Early this year, CalRecycle levied 17 notices of violation against Charles Tenborg for asking for payments for processing or dismantling electronic waste that was not processed or dismantled. From March 2014 through July 2015, Tenborg’s company received more than $30,000 for the false claims, according to the notices of violation.
In response to the notices of violation, Tenborg claimed issues with inadequate staffing and oversight had led to the false claims.
The Electronic Waste Recycling Act of 2003, established a funding system to promote the proper collection and recycling of certain types of electronic wastes. Tenborg collected electronics at multiple points including the SLO County IWMA household hazardous waste facilities, according to Tenborg’s applications to participate in the state’s electronic waste recycling program.

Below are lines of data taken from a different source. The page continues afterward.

(** The [try] block: the stock batches, then the price batches, each
    up to the request that fails.  The prices are those of the rows with
    a code in what [create_stocks] has left of the catalog. *)
Lemma seller_main_try_log tok cid (w : world Seller.event) :
  exists o h stocks prices k1 k2,
    Seller.main_try unicode_int answer catalog feed tok cid w
    = (o, World h (log w
                   ++ map (Seller.Stocks_request cid tok)
                          (firstn k1 (chunks_of 100 stocks))
                   ++ map (Seller.Prices_request cid tok)
                          (firstn k2 (chunks_of 900 prices))))
    /\ (prices = []
        \/ exists ids rows,
            catalog cid tok = Ret ids /\ feed = Ret rows
            /\ traverse seller_price_of (covered (unmatched rows ids) rows)
               = Ret prices).
Proof.
  assert (Hquiet : forall o h,
             exists (o' : outcome unit) h' stocks prices k1 k2,
               (o, World h (log w))
               = (o', World h' (log w
                     ++ map (Seller.Stocks_request cid tok)
                            (firstn k1 (chunks_of 100 stocks))
                     ++ map (Seller.Prices_request cid tok)
                            (firstn k2 (chunks_of 900 prices))))
               /\ 
               (prices = []
        \/ exists ids rows,
            catalog cid tok = Ret ids /\ feed = Ret rows
            /\ traverse seller_price_of (covered (unmatched rows ids) rows)
               = Ret prices)).
  { intros o h. exists o, h, [], [], 0%nat, 0%nat. simpl.
    rewrite List.app_nil_r. split; [reflexivity|now left]. }
  unfold Seller.main_try.
  destruct (catalog cid tok) as [ids|e] eqn:Hcat.
  2:{ run_bind (seller_get_offer_ids_raise cid tok e w Hcat).
      rewrite <- (world_eta w). apply Hquiet. }
  run_bind (seller_get_offer_ids_ret cid tok ids w Hcat).
  set (l := length (heap w)). set (w1 := World (heap w ++ [ids]) (log w)).
  assert (Hl : heap w1 !! l = Some ids) by apply new_list_lookup.
  unfold Seller.download_stock. unfold bind at 1, lift at 1.
  destruct feed as [rows|e] eqn:Hfeed; [|apply Hquiet].
  destruct (quantities_ret_or_raise unicode_int (matched ids rows)) as [Hok|Hbad].
  2:{ destruct (seller_create_stocks_raise unicode_int rows ids l w1 Hl Hbad)
        as (e & h & _ & Hrun).
      run_bind Hrun. apply Hquiet. }
  run_bind (seller_create_stocks_ret unicode_int rows ids l w1 Hl Hok).
  set (stocks := seller_stocks unicode_int rows ids).
  set (w2 := World (<[l := unmatched rows ids]> (heap w1)) (log w1)).
  unfold Seller.update_stocks.
  match goal with
  | |- context [bind (lift (Seller.divide stocks 100))
                     (fun batches => bind _ (fun _ => ?rest))] =>
      destruct (upload_then answer 100 (Seller.Stocks_request cid tok)
                            stocks rest w2 ltac:(lia)) as [k1 Hup]
  end.
  cbv zeta in Hup. destruct Hup as [Hup|[e Hup]]; rewrite Hup.
  2:{ exists (Raise e), (heap w2), stocks, [], k1, 0%nat. simpl.
      rewrite List.app_nil_r. split; [reflexivity|now left]. }
  set (w3 := World (heap w2)
                   (log w2 ++ map (Seller.Stocks_request cid tok)
                                  (firstn k1 (chunks_of 100 stocks)))).
  assert (Hl3 : heap w3 !! l = Some (unmatched rows ids)).
  { simpl. apply list_lookup_insert_eq. unfold l.
    rewrite List.length_app. simpl. lia. }
  unfold bind at 1. rewrite seller_create_prices_traverse, Hl3. simpl default.
  destruct (traverse seller_price_of (covered (unmatched rows ids) rows))
    as [prices|e] eqn:Hprices.
  2:{ exists (Raise e), (heap w2), stocks, [], k1, 0%nat. simpl.
      rewrite List.app_nil_r. split; [reflexivity|now left]. }
  unfold Seller.update_price.
  destruct (upload_last answer 900 (Seller.Prices_request cid tok) prices w3
                        ltac:(lia)) as (o & k2 & Hlast).
  rewrite Hlast. exists o, (heap w2), stocks, prices, k1, k2.
  simpl. rewrite <- List.app_assoc. split; [reflexivity|].
  right. exists ids, rows. auto.
Qed.
(** * just_News: bounded deduplication and the news classification cycle

    A shallow embedding of [main.py]: the [BoundedDedup] class, the text
    utilities, [hf_classify], [fetch_rss] and the body of [update_news],
    followed by the properties of the polling cycle.

    Python values are modelled as follows.
    - A [str] is the list of its Unicode code points.
    - A [float] is an IEEE binary64 number ([PrimFloat.float]).
    - An [int] is a [Z].
    - A [set] of strings is a [gset]; a [deque] is a list with its [maxlen].
    - A raised exception is the [Raise] outcome of the [result] monad; the
      worker, which catches nothing, leaves a state and the exception that
      ended it, if any. *)

From Stdlib Require Import ZArith NArith List String Ascii Floats SpecFloat Lia.
From stdpp Require Import base gmap sets list fin_sets.
From Equations Require Import Equations.

#[local] Open Scope Z_scope.

(** ** Python strings *)

Abbreviation str := (list N).

Module PyStr.

(** A string literal of the source, limited to ASCII characters. *)
Definition lit (s : string) : str := map N_of_ascii (list_ascii_of_string s).
#[global] Arguments lit s%_string.

(** [str.isspace] on one code point: the characters [str.strip] removes. *)
Definition isspace (c : N) : bool :=
  ((9 <=? c) && (c <=? 13) || (28 <=? c) && (c <=? 32)
   || (c =? 133) || (c =? 160) || (c =? 5760)
   || (8192 <=? c) && (c <=? 8202)
   || (c =? 8232) || (c =? 8233) || (c =? 8239) || (c =? 8287)
   || (c =? 12288))%N.

Fixpoint lstrip (s : str) : str :=
  match s with
  | c :: s' => if isspace c then lstrip s' else s
  | [] => []
  end.

Definition rstrip (s : str) : str := rev (lstrip (rev s)).

(** [s.strip()] *)
Definition strip (s : str) : str := rstrip (lstrip s).

(** [t.startswith(p)] *)
Fixpoint startswith (t p : str) : bool :=
  match p, t with
  | [], _ => true
  | _ :: _, [] => false
  | x :: p', y :: t' => (x =? y)%N && startswith t' p'
  end.

(** [p in t] for two strings: [p] occurs in [t] as a substring. *)
Fixpoint contains (t p : str) : bool :=
  startswith t p ||
  match t with
  | [] => false
  | _ :: t' => contains t' p
  end.

(** Truth value of a string: [bool(s)]. *)
Definition nonempty (s : str) : bool :=
  match s with [] => false | _ :: _ => true end.

(** Lower-casing of the letters A to Z, the part of [str.lower] that
    concerns ASCII text. *)
Definition ascii_lower (s : str) : str :=
  map (fun c => if ((65 <=? c) && (c <=? 90))%N then (c + 32)%N else c) s.

End PyStr.

(** ** Exceptions *)

Inductive exn : Set :=
| KeyError | IndexError | TypeError | ValueError | OverflowError
| AttributeError | RequestException | JSONDecodeError | MarkupError.

Inductive result (A : Type) : Type :=
| Ok (a : A)
| Raise (e : exn).
Arguments Ok {A} a.
Arguments Raise {A} e.

#[global] Instance result_ret : MRet result := fun A => @Ok A.
#[global] Instance result_bind : MBind result :=
  fun A B f m => match m with Ok a => f a | Raise e => Raise e end.

(** [try: m  except Exception: h] *)
Definition try_except {A} (m : result A) (h : exn -> A) : A :=
  match m with Ok a => a | Raise e => h e end.

Definition raises {A} (m : result A) : Prop := exists e, m = Raise e.

(** ** collections.deque with a maximum length *)

(** The largest [Py_ssize_t], on a 64-bit build of the interpreter. *)
Definition PY_SSIZE_T_MAX : Z := 2 ^ 63 - 1.

Module Deque.

Record deque := { maxlen : Z; items : list str }.
Lemma fromFile_dispatch_witness :
  fromFile "stats.csv" (Py.readlines ("Total space used,7" ++ nl))
  = Ok (mkScanStats "stats.csv" [] [("Total space used", 7)] None 0 None) /\
  fromFile "stats.csv.txt" (Py.readlines ("Total space used: 7" ++ nl))
  = Ok (mkScanStats "stats.csv.txt" [] [("Total space used", 7)] None 0 None).
Proof.
  split.
  - rewrite (proj1 (fromFile_dispatch "stats.csv" _)).
    + reflexivity.
    + exists "stats.". reflexivity.
  - rewrite (proj1 (proj2 (fromFile_dispatch "stats.csv.txt" _))).
    + reflexivity.
    + intros [p E]. apply (f_equal (fun s => Py.endswith s "csv")) in E.
      rewrite endswith_app in E. discriminate.
Defined.

(* ================================================================= *)
(** ** The CSV parser: the line after a label row *)


Lemma split_hd_prefix (l : string) (sep : ascii) (t : string) :
  hd_error (Py.split l sep) = Some t -> exists r, l = t ++ r.
Proof.
  revert t. induction l as [|c l IH]; simpl; intros t.
  - intros [= <-]. exists EmptyString. reflexivity.
  - destruct (Py.split l sep) as [|t' fs] eqn:E; [discriminate|].
    destruct (Ascii.eqb c sep); simpl; intros [= <-].
    + exists (String c l). reflexivity.
    + destruct (IH t' eq_refl) as [r ->]. exists r. reflexivity.
Qed.

Lemma mem_In (x : string) (l : list string) : Py.mem x l = true -> In x l.
Proof.
  unfold Py.mem. intros H. apply existsb_exists in H.
  destruct H as (y & I & E). apply String.eqb_eq in E. congruence.
Qed.

Lemma getitem_next {A} (l : list A) (n : nat) (x : A) :
  nth_error l (S n) = Some x -> Py.getitem l (Z.of_nat n + 1) = Ok x.
Proof.
  intros H. unfold Py.getitem.
  assert (S n < List.length l)%nat by (apply nth_error_Some; congruence).
  destruct (Z.ltb_spec (Z.of_nat n + 1) 0); [lia|].
  destruct (Z.ltb_spec (Z.of_nat n + 1) 0); [lia|].
  destruct (Z.leb_spec (Z.of_nat (List.length l)) (Z.of_nat n + 1)); [lia|].
  simpl. replace (Z.to_nat (Z.of_nat n + 1)) with (S n) by lia.
  rewrite H. reflexivity.
Qed.

(** A line whose first field is the title of a histogram is neither the
    scan line nor the summary line, and the title is not empty. *)
Lemma histogram_line_kind (line title : string) :
  hd_error (Py.split line ",") = Some title ->
  Py.mem title Histograms = true ->
  Py.startswith line "scan " = false /\
  Py.startswith line ("summary," ++ dquote) = false /\
  exists c t, title = String c t.
Proof.
  intros F M. destruct (split_hd_prefix _ _ _ F) as [r ->].
  apply mem_In in M. unfold Histograms in M. cbn [In] in M.
  repeat (destruct M as [<-|M]; [repeat split; eauto|]). contradiction.
Qed.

Because of the duration of the false claims, Tenborg’s potential penalties were from $4,000 to $15,000 for each of the 17 violations.
On Feb. 21, Tenborg signed a stipulated payment agreement to send the state a check for $34,643. Tenborg followed through with a check to the state.
The investigation began shortly after a CalCoastNews reporter informed CalRecycle that several of Tenborg’s former employees had said he was falsifying electronic payment requests to the state.
In 2013, Tenborg filed a lawsuit against reporters Karen Velie, Dan Blackburn and CalCoastNews for libel in what appeared to be an attempt by Tenborg and SLO County Supervisor Adam Hill to shutter critical reporting of county officials and contractors.
Two of Blackburn and Velie’s witnesses died before trial, the judge blocked most of their evidence and the plaintiff allegedly provided false testimony in the case, according to investigator Carl Knudson. In March 2017, Tenborg was awarded a $1.1 million judgment that is being contested as the result of continuing investigations into his company.